When you’re at war, you usually find out pretty quickly who’s-who and what’s-what.  It’s in moments of high import, or a crisis, where you find out a lot about the people in your life, whether they be family or your circle of friends and associates.  Your colleagues at work fall into this as well.

We’re at war with the United States.

Economically, yes, but just like any shooting war, they aim to cause us harm, are doing it intentionally, and have as their end-goal the weakening of our own country to the point where we desperately request to be officially absorbed by them, or annexed if you will.

Whether it be done with bullets and missiles or tariffs and dollars matters little.

They have intentionally set out to cause us existential harm.  That, to my mind, meet the criteria for a declaration of war.

Never mind their nonsense involving hordes of undocumented immigrants pouring over the Canadian border into the United States.  And ignore their stated intention to stop the dangerous flow of fentanyl across that same border, a peril of epic proportions, what with 43 pounds of the stuff having crossed in the past year, about one one-thousandth of the amount sneaking into America through Mexico.

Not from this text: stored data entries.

Lemma exec_stmts_installed i ss : forall w w',
  exec_stmts i w ss = Ok w' ->
  installed w' = installed w ∪ list_to_set (flat_map installs_of_stmt ss).
Proof.
  induction ss as [|s ss IH]; simpl; intros w w' H.
  - injection H as <-. apply union_nothing.
  - destruct (exec_stmt i w s) as [u|] eqn:E; [|discriminate H].
    rewrite (IH _ _ H), (exec_stmt_installed _ _ _ _ E).
    rewrite list_to_set_app_L, (assoc_L (∪)). reflexivity.
Qed.

Lemma run_cell_installed ic w w' :
  run_cell w ic = Ok w' ->
  installed w' = installed w ∪ list_to_set (installs_of_cell ic).
Proof.
  unfold run_cell, installs_of_cell. destruct (cell_type ic.2); intros H.
  - injection H as <-. apply union_nothing.
  - destruct (parse _); [|discriminate H].
    exact (exec_stmts_installed _ _ _ _ H).
Qed.

Lemma run_cells_installed cs : forall w w',
  run_cells w cs = Ok w' ->
  installed w' = installed w ∪ list_to_set (installs cs).
Proof.
  induction cs as [|c cs IH]; simpl; intros w w' H.
  - injection H as <-. apply union_nothing.
  - destruct (run_cell w c) as [u|] eqn:E; [|discriminate H].
    rewrite (IH _ _ H), (run_cell_installed _ _ _ E).
    change (installs (c :: cs)) with (installs_of_cell c ++ installs cs)%list.
    rewrite list_to_set_app_L, (assoc_L (∪)). reflexivity.
Qed.

(** What the notebook installs. *)
Lemma notebook_installs : installs indexed_cells = ["keras_sequential_ascii"].
Proof. vm_compute. reflexivity. Qed.

Lemma run_installed env w :
  run env = Ok w -> installed w = env ∪ {["keras_sequential_ascii"]}.
Proof.
  intros H. rewrite (run_cells_installed _ _ _ H), notebook_installs.
  simpl. rewrite (right_id_L ∅ (∪)). reflexivity.
Qed.

End EnvironmentFacts.

(** ** Operations of the notebook *)

Module Operations.

(** C2, as stated, fails: the run has an operation that is neither an
    import, nor the stacking of layers into a model, nor a call of the
    printer, namely the shell escape of cell 2 that installs a package. *)
Lemma shell_escape_is_another_operation :
  run env0 = Ok world0 /\
  ~ Forall (fun ie => listed_operation ie.2 = true) (events world0).
Proof.
  split; [vm_compute; reflexivity|].
  calc (events world0). intros H. apply Forall_inv in H. discriminate H.
Qed.
(** A commander in Legion mode with a stream, the listener registered. *)
Definition c9_commander : World :=
  mkWorld (mkState None (Some LEGATUS) WIFI "cmdr" 0 (Some CameraOnMessage)
                   (Some CameraSetDevices) (Some (mkInterval 5000)) [])
          (Camera.mkCamera true false false true (Some LEGATUS))
          [] true.

(** A field node with an open socket and an offset of 7, and a [SYNC] stamped
    1000 that it handles at 1250. *)
Definition c5_field_node : World :=
  mkWorld (mkState (Some (mkSocket "ws://10.0.0.1:8080/legion" OPEN WIFI))
                   (Some CENTURION) WIFI "node" 7 (Some CameraOnMessage)
                   (Some CameraSetDevices) (Some (mkInterval 5000)) [])
          (Camera.mkCamera true false false true (Some CENTURION))
          [] false.

Definition c5_sync : LegionMessage := mkMessage SYNC 1000 "cmdr" None.

Definition c5_after : World :=
  match step c5_field_node 1250 (SocketMessage (Some c5_sync)) with
  | Some (w1, _) => w1
  | None => c5_field_node
  end.

(** A commander that starts and stops the fleet from the dashboard and emits
    a heartbeat; each dispatch loops back. *)
Definition c6_trace : list (Z * Event) :=
  [(0, StreamReady);
   (0, Initialize LEGATUS WIFI None true);
   (1, Connected LEGATUS);
   (1, OpenDashboard);
   (10, GlobalStart);
   (10, Timeout 0%nat);
   (5000, HeartbeatTick);
   (5000, Timeout 0%nat);
   (6000, GlobalStop);
   (6000, Timeout 0%nat)].

Definition c6_commander : World :=
  match run (boot "cmdr" true) c6_trace with
  | Some (w, _) => w
  | None => boot "cmdr" true
  end.

Definition c6_outputs : list Output :=
  match run (boot "cmdr" true) c6_trace with
  | Some (_, out) => out
  | None => []
  end.

(** The scenario of the specification: a [START_REC] stamped 0 with delay 500
    reaches a field node with offset 0 at time 50; the start is due 450 ms
    later. *)
Definition c4_field_node : World :=
  mkWorld (mkState (Some (mkSocket "ws://10.0.0.1:8080/legion" OPEN WIFI))
                   (Some CENTURION) WIFI "node" 0 (Some CameraOnMessage)
                   (Some CameraSetDevices) (Some (mkInterval 5000)) [])
          (Camera.mkCamera true false false true (Some CENTURION))
          [] false.

Definition c4_start : LegionMessage :=
  mkMessage START_REC 0 "cmdr" (Some (Camera.delayPayload 500)).

(** A field node that is told to start with a lead of 500 ms, and to stop
    while the start is pending. *)
Definition c3_trace : list (Z * Event) :=
  [(0, StreamReady);
   (0, Initialize CENTURION WIFI (Some "10.0.0.1") true);
   (1, Connected CENTURION);
   (2, SocketOpened);
   (50, SocketMessage
          (Some (mkMessage START_REC 0 "cmdr"
                           (Some (Camera.delayPayload 500)))));
   (100, SocketMessage (Some (mkMessage STOP_REC 100 "cmdr" None)));
   (500, Timeout 0%nat)].



(** A commander that starts from the shutter, and one that starts from the
    dashboard. *)
Definition c1_shutter_trace : list (Z * Event) :=
  [(0, StreamReady);
   (0, Initialize LEGATUS WIFI None true);
   (1, Connected LEGATUS);
   (10, Shutter false);
   (10, Timeout 0%nat)].

Definition c1_dashboard_trace : list (Z * Event) :=
  [(0, StreamReady);
   (0, Initialize LEGATUS WIFI None true);
   (1, Connected LEGATUS);
   (10, GlobalStart);
   (10, Timeout 0%nat)].

(** The commander of the run above, when the shutter is pressed at 10. *)
Definition c1_commander : World :=
  match run (boot "cmdr" true) (firstn 3 c1_shutter_trace) with
  | Some (w, _) => w
  | None => boot "cmdr" true
  end.

(** The commander that has started the fleet from the dashboard at 10, its
    loopback waiting. *)
Definition c1_dispatched : World :=
  match run (boot "cmdr" true) (firstn 4 c1_dashboard_trace) with
  | Some (w, _) => w
  | None => boot "cmdr" true
  end.

Definition c1_dispatched_outputs : list Output :=
  match run (boot "cmdr" true) (firstn 4 c1_dashboard_trace) with
  | Some (_, out) => out
  | None => []
  end.

End Scenarios.

(** ** Regular expressions without star (the address check of the HUD) *)

Module Regex.

Inductive re :=
| Void
| Eps
| Class (p : ascii -> bool)
| Cat (a b : re)
| Alt (a b : re).

(** [r?] *)
Definition Opt (r : re) : re := Alt Eps r.

(** [r{1,3}] *)
Definition Rep13 (r : re) : re := Cat r (Opt (Cat r (Opt r))).

(** [r{3}] *)
Definition Rep3 (r : re) : re := Cat r (Cat r r).

Fixpoint nullable (r : re) : bool :=
  match r with
  | Void => false
  | Eps => true
  | Class _ => false
  | Cat a b => nullable a && nullable b
  | Alt a b => nullable a || nullable b
  end.

(** The derivative of [r] by the character [c]. *)
Fixpoint deriv (c : ascii) (r : re) : re :=
  match r with
  | Void => Void
  | Eps => Void
  | Class p => if p c then Eps else Void
  | Cat a b =>
      Alt (Cat (deriv c a) b) (if nullable a then deriv c b else Void)
  | Alt a b => Alt (deriv c a) (deriv c b)
  end.

(** [/^r$/.test(s)] *)
Fixpoint test (r : re) (s : string) : bool :=
  match s with
  | EmptyString => nullable r
  | String c s' => test (deriv c r) s'
  end.

(** The strings an expression denotes. *)
Fixpoint lang (r : re) (s : string) : Prop :=
  match r with
  | Void => False
  | Eps => s = ""
  | Class p => exists c, s = String c "" /\ p c = true
  | Cat a b => exists s1 s2, s = (s1 ++ s2)%string /\ lang a s1 /\ lang b s2
  | Alt a b => lang a s \/ lang b s
  end.

(** [[0-9]] *)
Definition digit (c : ascii) : bool :=
  (48 <=? nat_of_ascii c)%nat && (nat_of_ascii c <=? 57)%nat.

(** [\.] *)
Definition dot (c : ascii) : bool := Ascii.eqb c ".".

(** A string of one to three decimal digits. *)
Definition octet (s : string) : bool :=
  match s with
  | String a "" => digit a
  | String a (String b "") => digit a && digit b
  | String a (String b (String c "")) => digit a && digit b && digit c
  | _ => false
  end.

End Regex.

(** ** The connection dialog (components/LegionHUD.tsx) *)

Module LegionHUD.

(** [/^(?:[0-9]{1,3}\.){3}[0-9]{1,3}$/] *)
Definition ipRegex : Regex.re :=
  Regex.Cat
    (Regex.Rep3 (Regex.Cat (Regex.Rep13 (Regex.Class Regex.digit))
                           (Regex.Class Regex.dot)))
    (Regex.Rep13 (Regex.Class Regex.digit)).

Record State := mkHud {
  role : option LegionRole;
  protocol : ConnectivityProtocol;
  ipAddress : string;
  isConnecting : bool;
  error : option string
}.

Definition initial : State := mkHud None WIFI "" false None.

Definition set_error (h : State) (e : option string) : State :=
  mkHud (role h) (protocol h) (ipAddress h) (isConnecting h) e.

Definition set_isConnecting (h : State) (b : bool) : State :=
  mkHud (role h) (protocol h) (ipAddress h) b (error h).

Definition set_role (h : State) (r : option LegionRole) : State :=
  mkHud r (protocol h) (ipAddress h) (isConnecting h) (error h).

(** The input of the address field:
    [(e) => { setIpAddress(e.target.value); setError(null); }]. *)
Definition onChangeIp (h : State) (v : string) : State :=
  mkHud (role h) (protocol h) v (isConnecting h) None.

(** The back button:
    [() => { setRole(null); setError(null); setIsConnecting(false); }]. *)
Definition onBack (h : State) : State :=
  mkHud None (protocol h) (ipAddress h) false None.

Section WithService.

Variables MsgCb TelCb : Type.

(** What a start button leaves: the dialog, the service, the effects of the
    service, and the argument of [onConnected] when it is called. *)
Definition Result : Type :=
  State * LegionService.State MsgCb TelCb
  * list (LegionService.Effect MsgCb TelCb) * option LegionRole.

(** [startAsLegatus] *)
Definition startAsLegatus (h : State) (s : LegionService.State MsgCb TelCb)
           (ctorOk : bool) : Result :=
  let h1 := set_isConnecting (set_role h (Some LEGATUS)) true in
  let '(s', es, o) :=
    LegionService.initialize s LEGATUS (protocol h) None ctorOk in
  match o with
  | LegionService.Resolved => (h1, s', es, Some LEGATUS)
  | LegionService.Rejected =>
      (set_isConnecting
         (set_error h1 (Some "Failed to initialize commander node.")) false,
       s', es, None)
  end.

(** [startAsCenturion] *)
Definition startAsCenturion (h : State) (s : LegionService.State MsgCb TelCb)
           (ctorOk : bool) : Result :=
  if String.eqb (ipAddress h) "" then
    (set_error h (Some "Please enter the commander IP address."), s, [], None)
  else if negb (Regex.test ipRegex (ipAddress h)) then
    (set_error h (Some "Invalid IP address format."), s, [], None)
  else
    let h1 := set_error (set_isConnecting h true) None in
    let '(s', es, o) :=
      LegionService.initialize s CENTURION (protocol h) (Some (ipAddress h))
                               ctorOk in
    match o with
    | LegionService.Resolved => (h1, s', es, Some CENTURION)
    | LegionService.Rejected =>
        (set_isConnecting
           (set_error h1
              (Some "Could not establish link. Ensure devices are on same network/range."))
           false,
         s', es, None)
    end.

End WithService.

Arguments startAsLegatus {MsgCb TelCb}.
Arguments startAsCenturion {MsgCb TelCb}.

End LegionHUD.

(** ** The application shell (App.tsx) *)

Module App.

Inductive CameraMode :=
  PHOTO | VIDEO | SCOUT | CINEMA | HDR_FUSION | NIGHT_STACK | AI_GENERATE
| LEGION_LINK | M_PRO | PORTRAIT.

Definition CameraMode_eqb (a b : CameraMode) : bool :=
  match a, b with
  | PHOTO, PHOTO | VIDEO, VIDEO | SCOUT, SCOUT | CINEMA, CINEMA
  | HDR_FUSION, HDR_FUSION | NIGHT_STACK, NIGHT_STACK
  | AI_GENERATE, AI_GENERATE | LEGION_LINK, LEGION_LINK | M_PRO, M_PRO
  | PORTRAIT, PORTRAIT => true
  | _, _ => false
  end.

Record State := mkApp {
  mode : CameraMode;
  legionRole : option LegionRole;
  isLegionHUDOpen : bool;
  isDashboardOpen : bool
}.

(** The initial values of the [useState] hooks. *)
Definition initial : State := mkApp PHOTO None false false.

(** [proModes] of [checkProPermissions]. *)
Definition proModes : list CameraMode := [CINEMA; AI_GENERATE; M_PRO].

(** [checkProPermissions(targetMode)]: the value it resolves to, and whether
    it called [aistudio.openSelectKey()].  [aistudio] tells whether
    [window.aistudio] is defined, [hasKey] what [hasSelectedApiKey()]
    answers. *)
Definition checkProPermissions (targetMode : CameraMode)
           (aistudio hasKey : bool) : bool * bool :=
  if existsb (CameraMode_eqb targetMode) proModes then
    if aistudio then
      if negb hasKey then (true, true) else (true, false)
    else (true, false)
  else (true, false).

(** [handleModeChange(newMode)] *)
Definition handleModeChange (a : State) (newMode : CameraMode)
           (aistudio hasKey : bool) : State :=
  let '(permitted, _) := checkProPermissions newMode aistudio hasKey in
  if negb permitted then a
  else
    match newMode, legionRole a with
    | LEGION_LINK, None =>
        mkApp (mode a) (legionRole a) true (isDashboardOpen a)
    | _, _ => mkApp newMode (legionRole a) (isLegionHUDOpen a)
                    (isDashboardOpen a)
    end.

(** [onLegionConnected(role)] *)
Definition onLegionConnected (a : State) (r : LegionRole) : State :=
  mkApp LEGION_LINK (Some r) false
        (match r with LEGATUS => true | CENTURION => isDashboardOpen a end).

(** What the user and the dialog can do to the shell. *)
Inductive Event :=
| ModeChange (newMode : CameraMode) (aistudio hasKey : bool)
| LegionConnected (r : LegionRole)
(** [onCancel] of the dialog *)
| HudCancel
(** the overview button of the header *)
| DashboardOpen
(** [onBackToCamera] of the dashboard *)
| DashboardBack.

Definition step (a : State) (ev : Event) : State :=
  match ev with
  | ModeChange m k h => handleModeChange a m k h
  | LegionConnected r => onLegionConnected a r
  | HudCancel => mkApp (mode a) (legionRole a) false (isDashboardOpen a)
  | DashboardOpen => mkApp (mode a) (legionRole a) (isLegionHUDOpen a) true
  | DashboardBack => mkApp (mode a) (legionRole a) (isLegionHUDOpen a) false
  end.

Definition run (a : State) (evs : list Event) : State := fold_left step evs a.

Definition isLegatus (a : State) : bool :=
  match legionRole a with Some LEGATUS => true | _ => false end.

(** Whether the interface offers an event.  The dialog is rendered while
    [isLegionHUDOpen], and its start buttons call [onConnected] in the task
    of the click ([initialize] awaits nothing); the overview button is
    rendered while [legionRole === 'LEGATUS'], the dashboard while
    [isDashboardOpen && legionRole === 'LEGATUS']; the mode buttons are always
    there. *)
Definition offered (a : State) (ev : Event) : bool :=
  match ev with
  | ModeChange _ _ _ => true
  | LegionConnected _ => isLegionHUDOpen a
  | HudCancel => isLegionHUDOpen a
  | DashboardOpen => isLegatus a
  | DashboardBack => isDashboardOpen a && isLegatus a
  end.
Lemma managed_outcome_calm (body : completion unit) (daemon : bool) (name : string)
    (task : task_ref) (m : TrioManager) :
  same_ending m (managed_outcome body daemon name task m).2 ∧
  same_scopes m (managed_outcome body daemon name task m).2.
Proof.
  unfold managed_outcome.
  destruct body as [[]|e]; [destruct daemon|destruct (is_Exception e)]; simpl.
  - eapply calm_trans; [apply cancel_calm|apply done_set_calm].
  - apply done_set_calm.
  - eapply calm_trans; [apply errors_append_calm|].
    eapply calm_trans; [apply cancel_calm|apply done_set_calm].
  - apply done_set_calm.
Qed.

Lemma handle_run_body_calm (body : completion unit) (task : task_ref) (m : TrioManager) :
  same_ending m (handle_run_body (λ m, (body, m)) task m).2 ∧
  same_scopes m (handle_run_body (λ m, (body, m)) task m).2.
Proof.
  rewrite handle_run_body_state.
  destruct (leave_scope _ _) as [[]|e]; [|destruct (is_Exception e)].
  - apply done_set_calm.
  - eapply calm_trans; [apply errors_append_calm|].
    eapply calm_trans; [apply cancel_calm|apply done_set_calm].
  - apply done_set_calm.
Qed.

Section Calm.

Variable get_task_name : nameable → option string → string.

Lemma step_calm (l : label) (s s' : System) :
  step get_task_name l s = Some s' →
  (is_Run_leave l = false → same_ending (mgr s) (mgr s')) ∧
  (is_Run_leave l = true → _stopping (mgr s') = true ∧ _finished (mgr s') = true) ∧
  (is_Handler_step l = false → same_scopes (mgr s) (mgr s')).
Proof.
  intros H. unfold step in H.
  destruct l as [| |exit|cur|body|sp cur|sp body|cur fn dmn nm| |];
    cbv beta iota zeta in H; repeat case_match; simplify_eq; cbn [mgr];
    (split; [|split]); try done; intros _;
    try match goal with
    | H : handle_run_enter ?c ?m = (_, ?m') |- _ =>
        unfold handle_run_enter, new_Task in H; unfold_M; simpl in H; simplify_eq
    | H : _handle_cancelled ?h ?m = Some _ |- _ =>
        unfold _handle_cancelled, cancel_scope_cancel, task_nursery_cancel in H;
        destruct h as [| ? ? [|? ?] | ? ? ? ? |]; repeat case_match; simplify_eq/=
    end;
    first
      [ apply handle_run_body_calm
      | rewrite managed_body_outcome; apply managed_outcome_calm
      | apply cancel_calm
      | rewrite run_leave_state; solve_calm; fail
      | unfold run_acquire, run_start, run_open_task_nursery, set_trio_task,
          run_task, new_Task, dag_append, task_nursery_start_soon, pass;
        solve_calm ].
Qed.

(** X15. [stopping] and [finished] are set together, by the end of [run] and
    by nothing else, so in every reachable state they are equal: a task never
    observes [is_stopping] true, and the manager is running exactly when it
    is started and not finished. *)
Theorem stopping_and_finished_together (s : System) :
  reachable get_task_name s →
  _stopping (mgr s) = _finished (mgr s) ∧
  is_stopping (mgr s) = false ∧
  is_running (mgr s) = is_started (mgr s) && negb (is_finished (mgr s)) ∧
  ∀ l s', step get_task_name l s = Some s' → is_Run_leave l = false →
          _stopping (mgr s') = _stopping (mgr s) ∧ _finished (mgr s') = _finished (mgr s).
Proof.
  intros Hreach.
  assert (_stopping (mgr s) = _finished (mgr s)) as Heq.
  { induction Hreach as [self_ref cls service|l s s' Hreach IH Hstep]; [done|].
    destruct (step_calm l s s' Hstep) as (H1 & H2 & _).
    destruct (is_Run_leave l) eqn:Hl.
    - destruct (H2 eq_refl) as [-> ->]. done.
    - destruct (H1 eq_refl) as [-> ->]. done. }
  split; [done|]. split; [|split].
  - unfold is_stopping, is_finished. rewrite Heq. by destruct (_finished (mgr s)).
  - unfold is_running, is_started, is_finished. rewrite Heq.
    by destruct (_started (mgr s)), (_finished (mgr s)).
  - intros l s' Hstep Hl. by apply (step_calm l s s' Hstep).
Qed.

(** X16. Only the cancellation handler cancels the scope of a task: no other
    step of the system (a call of [cancel], a task that fails, a daemon that
    exits, the end of [run]) changes the cancel scope of a task that exists;
    and a new task starts with a scope that is not cancelled. *)
Theorem only_the_handler_cancels_tasks (l : label) (s s' : System) :
  step get_task_name l s = Some s' → is_Handler_step l = false →
  (∀ t, (t < next_ref (mgr s))%nat →
        cancel_scope (objs (mgr s') t) = cancel_scope (objs (mgr s) t)) ∧
  (∀ t, (next_ref (mgr s) ≤ t < next_ref (mgr s'))%nat →
        cancel_scope (objs (mgr s') t) = false).
Proof.
  intros Hstep Hl.
  destruct (step_calm l s s' Hstep) as (_ & _ & H). destruct (H Hl) as [Hn Hs].
  split; [done|].
  intros t Ht.
  pose proof Hstep as
    [[_ [_ [_ [Hnx _]]]] _ _ | [_ [_ [_ [Hnx _]]]] _ _ | _ _ Hm _ _ | exit _ _ Hm _ _
    | task cur Hlab Hcr _ _ _ | task cur fn dm nm Hlab Hrun Hcan Hcr _ _]%step_kinds;
    try (rewrite ?Hm, ?run_leave_state in Ht; simpl in Ht; lia).
  - clear Hs. unfold step in Hstep. subst l. cbv beta iota zeta in Hstep.
    repeat case_match; simplify_eq.
    match goal with
    | H : handle_run_enter ?c ?m = (_, ?m') |- _ =>
        unfold handle_run_enter, new_Task in H; unfold_M; simpl in H; simplify_eq
    end. simpl in *. assert (t = next_ref (mgr s)) as -> by lia.
    by rewrite fn_lookup_insert.
  - clear Hs. destruct Hcr as (-> & Hnext & _). rewrite Hnext in Ht.
    assert (t = next_ref (mgr s)) as -> by lia.
    unfold step in Hstep. subst l. cbv beta iota zeta in Hstep. simplify_eq. cbn [mgr].
    unfold run_task, new_Task, dag_append, task_nursery_start_soon, pass.
    rewrite Hrun, Hcan. unfold_M. simpl. repeat case_match; simplify_eq/=;
      rewrite ?fn_lookup_insert; done.
Qed.

End Calm.

Lemma stopping_and_finished_together_witness :
  after schedule_task_fails (λ s,
    is_stopping (mgr s) = false ∧
    is_running (mgr s) = is_started (mgr s) && negb (is_finished (mgr s))).
Proof.
  apply after_intro; [by vm_compute|]. intros s He Hreach.
  destruct (stopping_and_finished_together example_task_name s Hreach)
    as (_ & H1 & H2 & _).
  split; [exact H1|exact H2].
Defined.

Lemma only_the_handler_cancels_tasks_witness :
  match step example_task_name Call_cancel system_with_child with
  | Some s' =>
      cancel_scope (objs (mgr s') 1%nat) =
      cancel_scope (objs (mgr system_with_child) 1%nat)
  | None => False
  end.
Proof.
  destruct (step _ _ _) as [s'|] eqn:Hstep.
  - pose proof (only_the_handler_cancels_tasks example_task_name Call_cancel
                  system_with_child s' Hstep eq_refl) as [H _].
    apply H. vm_compute. lia.
  - apply (f_equal (λ o : option System, bool_decide (is_Some o))) in Hstep.
    vm_compute in Hstep. discriminate Hstep.
Defined.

This is the casus belli of the American attack, their justification for being the jerks that they’ve become.  But it really has nothing to do with any of that, since the real problem at the Canadian border has to do with hard drugs and guns that flood across in the opposite direction, as in into Canada from the U.S.

It appears that, when it comes right down to it, they’re the problem at the border, but that doesn’t sell at home, so they blame us for their own failings and use it as a pretext to come after us and our country.